Ableton has announced the release of MidiVolve, a new Max for Live device by UK electronica pioneers, founders of the legendary Ninja Tune label and renowned tech-heads Coldcut.
Inspired by Steve Reich’s seminal ‘Music for 18 Musicians’, MidiVolve is a Max For Live arpeggiator, riff generator and pattern sequencer that automatically ‘evolves’ live or imported MIDI patterns into new riffs, melodies and grooves.
A pattern sequencer, arpeggiator and AI-guided riff generator, MidiVolve transforms recorded or imported MIDI clips by ‘evolving’ various per-note parameters (Velocity, Pitch, Duration, etc, plus two freely mappable lanes), with the user given control of the chance and degree of randomisation applied to each. Incoming MIDI is converted to an arpeggio or auto-generated riff, ready for evolving, which is done as a one-off event by clicking the Evolve button, or automatically every 1-32 bars by activating Auto mode. The end result is either a new single pattern based on the initial MIDI notes, ready for use as-is or detailed editing, or a constantly changing melodic continuum.

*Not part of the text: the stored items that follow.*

(** ** Adding a route *)

Lemma route_chain_app R l1 l2 e : forall pv p,
  route_chain R pv p (l1 ++ l2) e <->
  exists m, route_chain R pv p l1 m /\ route_chain R (last_route pv l1) m l2 e.
Proof.
  induction l1 as [|[q rt] l1 IH]; intros pv p; cbn [app route_chain].
  - split; [intros H; by exists p|]. by intros (m & -> & H).
  - rewrite IH. assert (Hl : last_route pv ((q, rt) :: l1) = last_route q l1).
    { unfold last_route. cbn [fmap list_fmap fst]. by rewrite last_cons; destruct (last (l1.*1)). }
    rewrite Hl. split.
    + intros (H1 & H2 & H3 & H4 & m & H5 & H6). exists m. tauto.
    + intros (m & (H1 & H2 & H3 & H4 & H5) & H6). repeat (split; [done|]). by exists m.
Qed.

Lemma route_chain_frame R R' l e : forall pv p,
  route_chain R pv p l e -> (forall q, q ∈ l.*1 -> R' !! q = R !! q) -> route_chain R' pv p l e.
Proof.
  induction l as [|[q rt] l IH]; intros pv p; cbn [route_chain]; [done|].
  intros (-> & Hq & HR & Hp & Hc) Heq. split; [done|]. split; [done|].
  rewrite Heq by (cbn; constructor). split; [done|]. split; [done|].
  apply IH; [done|]. intros r Hr. apply Heq. cbn. by constructor.
Qed.

(** The table without its links: addresses and entries. *)
Definition keyed (l : list (Z * net_route)) : list (Z * (ipv4_addr * ipv4_addr * ipv4_addr * Z)) :=
  (fun x => (x.1, entry x.2)) <$> l.
Definition mask_of (x : Z * (ipv4_addr * ipv4_addr * ipv4_addr * Z)) : Z := x.2.1.1.2.

(** The route at which the scan of [net_add_route] stops. *)
Lemma add_runs s x l : forall pv p, route_chain (routes s) pv p l 0 -> l <> [] ->
  exists k l1 q rt l2, (k <= length l)%nat /\ runs (add_step (mask_of x) s) k p (Ok q) /\
    l = l1 ++ (q, rt) :: l2 /\ insert_route mask_of x (keyed l) = keyed (l1 ++ [(q, rt)]) ++ x :: keyed l2.
Proof.
  induction l as [|[q rt] l IH]; intros pv p Hc Hne; [done|].
  pose proof Hc as (-> & Hq & HR & _ & Hc'). pose proof (chain_next_zero _ _ _ _ _ Hc) as Hz.
  assert (Hd : deref (routes s) q = Ok rt) by (by apply deref_ok).
  destruct l as [|[q' rt'] l].
  - exists 1%nat, [], q, rt, []. split; [done|]. split; [|done]. apply runs_stop. unfold add_step.
    rewrite Hd. cbn [rbind]. destruct Hz as [_ ->]; done.
  - destruct (Z.eqb_spec (rt_next rt) 0) as [E|E]; [by apply Hz in E|].
    destruct (mask_of x <? rt_mask rt) eqn:Em.
    + exists 1%nat, [], q, rt, ((q', rt') :: l). split; [cbn [length]; lia|].
      split; [|split; [done|]].
      * apply runs_stop. unfold add_step. rewrite Hd. cbn [rbind].
        destruct (Z.eqb_spec (rt_next rt) 0); [done|]. by rewrite Em.
      * cbn. change (mask_of (q, entry rt)) with (rt_mask rt). by rewrite Em.
    + destruct (IH q (rt_next rt) Hc') as (k & l1 & r & rt1 & l2 & Hk & Hrun & E1 & E2); [done|].
      exists (S k), ((q, rt) :: l1), r, rt1, l2. split; [cbn [length] in *; lia|].
      split; [|split; [by rewrite E1|]].
      * eapply runs_next; [|exact Hrun]. unfold add_step. rewrite Hd. cbn [rbind].
        destruct (Z.eqb_spec (rt_next rt) 0); [done|]. by rewrite Em.
      * cbn. change (mask_of (q, entry rt)) with (rt_mask rt). rewrite Em. f_equal. exact E2.
Qed.


Lemma keyed_app l1 l2 : keyed (l1 ++ l2) = keyed l1 ++ keyed l2.
Proof. apply fmap_app. Qed.
Lemma keyed_cons q rt l : keyed ((q, rt) :: l) = (q, entry rt) :: keyed l.
Proof. done. Qed.

Definition relink (r : Z) (l : list (Z * net_route)) : list (Z * net_route) :=
  match l with [] => [] | (q, rt) :: l' => (q, rt <| rt_prev := r |>) :: l' end.
(* ===== verification/Inet.v ===== *)
(** * IPv4, UDP and ICMP

    [src/net/ipv4.c], [src/net/udp.c] and [src/net/icmp.c].  The interface's
    [send] and the receivers of the layers above are parameters. *)

From S2P Require Import Prelude Bytes CString Checksum Addr Paging NetState Buf Route Link.

Definition IP_PROTOCOL_ICMP : Z := 1.
Definition IP_PROTOCOL_TCP : Z := 6.
Definition IP_PROTOCOL_UDP : Z := 17.
Definition PORT_DNS : Z := 53.
Definition PORT_BOOTP_SERVER : Z := 67.
Definition PORT_BOOTP_CLIENT : Z := 68.
Definition PORT_NTP : Z := 123.
Definition sizeof_ipv4_header : Z := 20.
Definition sizeof_udp_header : Z := 8.
Definition ICMP_TYPE_ECHO_REPLY : Z := 0.
Definition ICMP_TYPE_ECHO_REQUEST : Z := 8.

(** Members of the header at [h].
    [src/src/net/ipv4.h:9-20 ipv4_header_t] *)
Inductive ipv4_member := ver_ihl | tos | ip_len | ip_id | ip_offset | ttl | protocol | ip_checksum | ip_src | ip_dst.
Definition ipv4_at (m : ipv4_member) (h : Z) : Z :=
  h + match m with
      | ver_ihl => 0 | tos => 1 | ip_len => 2 | ip_id => 4 | ip_offset => 6
      | ttl => 8 | protocol => 9 | ip_checksum => 10 | ip_src => 12 | ip_dst => 16
      end.

Section Inet.
(** [intf->send(intf, dst, ethertype, packet)]. *)
Context (intf_send : Z -> link_dst -> Z -> Z -> NM unit).

(** [src/src/net/ipv4.c:65-84 ipv4_intf_send] *)
Definition ipv4_intf_send (i : Z) (next_addr dst : ipv4_addr) (proto packet : Z) : NM unit :=
  set_buf packet (fun b => b <| start := start b - sizeof_ipv4_header |>) ;;;
  let* b := buf packet in
  let h := start b in
  let* nic := intf i in
  wr8 (ipv4_at ver_ihl h) (Z.lor (Z.shiftl 4 4) 5) ;;;
  wr8 (ipv4_at tos h) 0 ;;;
  wr16 (ipv4_at ip_len h) (net_swap16 (u16 (end_ b - start b))) ;;;
  wr16 (ipv4_at ip_id h) 0 ;;;
  wr16 (ipv4_at ip_offset h) 0 ;;;
  wr8 (ipv4_at ttl h) 64 ;;;
  wr8 (ipv4_at protocol h) proto ;;;
  wr16 (ipv4_at ip_checksum h) 0 ;;;
  wr32 (ipv4_at ip_src h) (if_ip_addr nic) ;;;
  wr32 (ipv4_at ip_dst h) dst ;;;
  let* sum := sgets (fun s => net_checksum (nmem s) (start b) (start b + sizeof_ipv4_header)) in
  wr16 (ipv4_at ip_checksum h) (net_swap16 sum) ;;;
  intf_send i (DstIp next_addr) ET_IPV4 packet.

(** [src/src/net/ipv4.c:57-63 ipv4_send] *)
Definition ipv4_send (dst : ipv4_addr) (proto packet : Z) : NM unit :=
  let* r := net_find_route dst in
  when (negb (r =? 0))
    (let* rt := route r in
     ipv4_intf_send (rt_intf rt) (net_next_addr rt dst) dst proto packet).

(** The UDP header in front of the payload. *)
Definition udp_header (dst_port src_port packet : Z) : NM unit :=
  set_buf packet (fun b => b <| start := start b - sizeof_udp_header |>) ;;;
  let* b := buf packet in
  let h := start b in
  wr16 h (net_swap16 (u16 src_port)) ;;;
  wr16 (h + 2) (net_swap16 (u16 dst_port)) ;;;
  wr16 (h + 4) (net_swap16 (u16 (end_ b - start b))) ;;;
  wr16 (h + 6) 0.

(** [src/src/net/udp.c:39-50 udp_send] *)
Definition udp_send (dst_addr : ipv4_addr) (dst_port src_port packet : Z) : NM unit :=
  udp_header dst_port src_port packet ;;;
  ipv4_send dst_addr IP_PROTOCOL_UDP packet.

(** [src/src/net/udp.c:52-63 udp_intf_send] *)
Definition udp_intf_send (i : Z) (dst_addr : ipv4_addr) (dst_port src_port packet : Z) : NM unit :=
  udp_header dst_port src_port packet ;;;
  ipv4_intf_send i dst_addr dst_addr IP_PROTOCOL_UDP packet.

(** An ICMP echo message of either type: both functions have this body. *)
Definition icmp_echo (type : Z) (addr : ipv4_addr) (id sequence data data_end : Z) : NM unit :=
  let len := u32 (data_end - data) in
  let* packet := net_alloc_buf in
  let* b := buf packet in
  let ptr := start b in
  wr8 ptr type ;;;
  wr8 (ptr + 1) 0 ;;;
  wr8 (ptr + 2) 0 ;;;
  wr8 (ptr + 3) 0 ;;;
  wr8 (ptr + 4) (Z.land (Z.shiftr id 8) 255) ;;;
  wr8 (ptr + 5) (Z.land id 255) ;;;
  wr8 (ptr + 6) (Z.land (Z.shiftr sequence 8) 255) ;;;
  wr8 (ptr + 7) (Z.land sequence 255) ;;;
  copy (ptr + 8) data len ;;;
  set_buf packet (fun b => b <| end_ ::= fun e => e + (8 + len) |>) ;;;
  let* b := buf packet in
  let* sum := sgets (fun s => net_checksum (nmem s) (start b) (end_ b)) in
  wr8 (ptr + 2) (Z.land (Z.shiftr sum 8) 255) ;;;
  wr8 (ptr + 3) (Z.land sum 255) ;;;
  ipv4_send addr IP_PROTOCOL_ICMP packet.

(** [src/src/net/icmp.c:29-50 icmp_echo_reply] *)
Definition icmp_echo_reply : ipv4_addr -> Z -> Z -> Z -> Z -> NM unit := icmp_echo ICMP_TYPE_ECHO_REPLY.

(** [src/src/net/icmp.c:82-103 icmp_echo_request] *)
Definition icmp_echo_request : ipv4_addr -> Z -> Z -> Z -> Z -> NM unit := icmp_echo ICMP_TYPE_ECHO_REQUEST.

(** [header] is the address of the IP header.
    [src/src/net/icmp.c:52-80 icmp_recv] *)
Definition icmp_recv (i header packet : Z) : NM unit :=
  let* b := buf packet in
  if end_ b <? start b + 8 then sret tt else
  let data := start b in
  let* type := rd8 data in
  let* id1 := rd8 (data + 4) in
  let* id0 := rd8 (data + 5) in
  let* sq1 := rd8 (data + 6) in
  let* sq0 := rd8 (data + 7) in
  let id := Z.lor (Z.shiftl id1 8) id0 in
  let sequence := Z.lor (Z.shiftl sq1 8) sq0 in
  let* src := rd32 (ipv4_at ip_src header) in
  if type =? ICMP_TYPE_ECHO_REQUEST then
    puts (lit "ICMP: Echo request from " ++ ip_text src) ;;;
    icmp_echo_reply src id sequence (data + 8) (end_ b)
  else when (type =? ICMP_TYPE_ECHO_REPLY) (puts (lit "ICMP: Echo reply from " ++ ip_text src)).
End Inet.

(** The three receivers above UDP are parameters.
    [src/src/net/udp.c:13-37 udp_recv] *)
Definition udp_recv (dns_recv dhcp_recv ntp_recv : Z -> Z -> NM unit) (i header packet : Z) : NM unit :=
  let* b := buf packet in
  if end_ b <? start b + sizeof_udp_header then sret tt else
  let* w := rd16 (start b) in
  let src_port := net_swap16 w in
  set_buf packet (fun b => b <| start := start b + sizeof_udp_header |>) ;;;
  if src_port =? PORT_DNS then dns_recv i packet
  else if src_port =? PORT_BOOTP_SERVER then dhcp_recv i packet
  else when (src_port =? PORT_NTP) (ntp_recv i packet).

(** The three receivers above IPv4 are parameters; they get the address of
    the IP header.
    [src/src/net/ipv4.c:14-55 ipv4_recv] *)
Definition ipv4_recv (icmp_recv tcp_recv udp_recv : Z -> Z -> Z -> NM unit) (i packet : Z) : NM unit :=
  let* b := buf packet in
  if end_ b <? start b + sizeof_ipv4_header then sret tt else
  let h := start b in
  let* vi := rd8 (ipv4_at ver_ihl h) in
  if negb (Z.land (Z.shiftr vi 4) 15 =? 4) then sret tt else
  let* off := rd16 (ipv4_at ip_offset h) in
  if cbool (Z.land (net_swap16 off) 8191) then sret tt else
  let ihl := Z.land vi 15 in
  let* len := rd16 (ipv4_at ip_len h) in
  let ip_end := start b + net_swap16 len in
  if end_ b <? ip_end then puts (lit "   IPv4: packet too long.") else
  set_buf packet (fun b => b <| start := start b + Z.shiftl ihl 2 |> <| end_ := ip_end |>) ;;;
  let* proto := rd8 (ipv4_at protocol h) in
  if proto =? IP_PROTOCOL_ICMP then icmp_recv i h packet
  else if proto =? IP_PROTOCOL_TCP then tcp_recv i h packet
  else when (proto =? IP_PROTOCOL_UDP) (udp_recv i h packet).

(** ** The header of a sent packet *)

Definition ipv4_bytes (len proto : Z) (src dst : ipv4_addr) (sum : Z) : list Z :=
  [69; 0] ++ be16 len ++ [0; 0; 0; 0; 64; proto] ++ be16 sum ++ le32 src ++ le32 dst.

Lemma length_ipv4_bytes len proto src dst sum : length (ipv4_bytes len proto src dst sum) = 20%nat.
Proof. done. Qed.

Lemma ipv4_bytes_range len proto src dst sum :
  0 <= proto < 256 -> Forall (fun b => 0 <= b < 256) (ipv4_bytes len proto src dst sum).
Proof.
  intros. unfold ipv4_bytes. rewrite !Forall_app. repeat split; auto with word.
  - by repeat constructor.
  - repeat constructor; lia.
Qed.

“I’m keen to challenge the conventions of electronic music,” Matt explains, when asked how MidiVolve came to be. “It’s long been my dream to make a piece as brilliant as Steve Reich’s ‘Music For 18 Musicians’, which uses subtle variation on simple parts to achieve complex organic results. Lacking any conventional musical chops, I thought I could make software to help me compose. MidiVolve is the result. It comes up with interesting musical ideas that I could never play, and lets me develop existing ones and play them on amazing sounds.

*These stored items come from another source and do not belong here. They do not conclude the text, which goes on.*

(** The DHCP option parser is total and exact.  Total: on every packet,
    however malformed, [dhcp_parse_options] ends without a fault and changes
    nothing but the console.  Exact: on a packet with the magic cookie and
    any sequence of pads and options of any type and length up to the end
    mark, it succeeds and every option it knows points at the data of the
    last item of that type, or is null when there is none. *)
Theorem dhcp_parse_options_correct s packet b
  (Hb : bufs s !! packet = Some b) (Hmax : end_ b - start b < 4294967296) :
  (exists r s', dhcp_parse_options packet s = Ok (r, s') /\ s' = s <| console := console s' |>) /\
  (forall items rest, Forall item_ok items ->
     bytes_at (nmem s) (start b + 236) (4 + length (items_bytes items ++ OPT_END :: rest))
       = be32 MAGIC_COOKIE ++ items_bytes items ++ OPT_END :: rest ->
     start b + 240 + Z.of_nat (length (items_bytes items)) < end_ b -> Z.of_nat (length items) < 4294967296 ->
     exists o s', dhcp_parse_options packet s = Ok (Some o, s') /\
       holds_items (nmem s) (start b + 240) items no_options o).
Proof.
  unfold dhcp_parse_options, sizeof_dhcp_header. rewrite (sbind_ok _ _ _ _ _ (buf_ok _ _ _ Hb)). split.
  - destruct (_ <? _); [exists None, s; split; [done|by destruct s]|].
    unfold rd32. erewrite (sbind_ok (sgets _)) by reflexivity. destruct (negb _); [exists None, s; split; [done|by destruct s]|].
    erewrite (sbind_ok sget) by reflexivity.
    destruct (parse_total (nmem s) (end_ b) (start b + 236 + 4) no_options []) as [[r out] Hr]; [lia|].
    rewrite Hr. erewrite (sbind_ok (slift _)) by reflexivity. exists r. eexists. split; [reflexivity|]. by destruct s.
  - intros items rest Hok Hbytes Hend Hn.
    destruct (Z.ltb_spec (end_ b) (start b + 236 + 4)); [lia|].
    apply (bytes_at_split _ _ 4) in Hbytes as [Hc Hitems]; [|done].
    unfold rd32. erewrite (sbind_ok (sgets _)) by reflexivity. rewrite (cookie_ok _ _ Hc), Z.eqb_refl. cbn [negb].
    erewrite (sbind_ok sget) by reflexivity. replace (start b + 236 + 4) with (start b + 240) in * by lia.
    replace (start b + 236 + Z.of_nat 4) with (start b + 240) in Hitems by lia.
    destruct (parse_items_runs (nmem s) (end_ b) items (start b + 240) no_options [] rest Hok Hitems Hend) as (o & out & Hr & Ho).
    rewrite (while_runs _ _ _ _ Hr) by (unfold budget; lia).
    erewrite (sbind_ok (slift _)) by reflexivity. by eexists o, _.
Qed.

(** An acknowledgement with a mask, a pad, a router and the type. *)
Definition example_ack : list Z :=
  replicate 236 0 ++ be32 MAGIC_COOKIE ++
  items_bytes [Item 53 [5]; Item 1 [255; 255; 255; 0]; Pad; Item 3 [10; 0; 2; 2]] ++ [255; 0].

Those amazing sounds comprise over 1GB of included Instrument and Audio Effects Racks that draws on the work of Coldcut themselves and Johannesburg samplist (and Ableton trainer) Behr, whose exquisitely captured instrumental tones make the perfect sonic grist for MidiVolve’s generative mill.
The MidiVolve Max for Live device is available from Ableton for 39 EUR.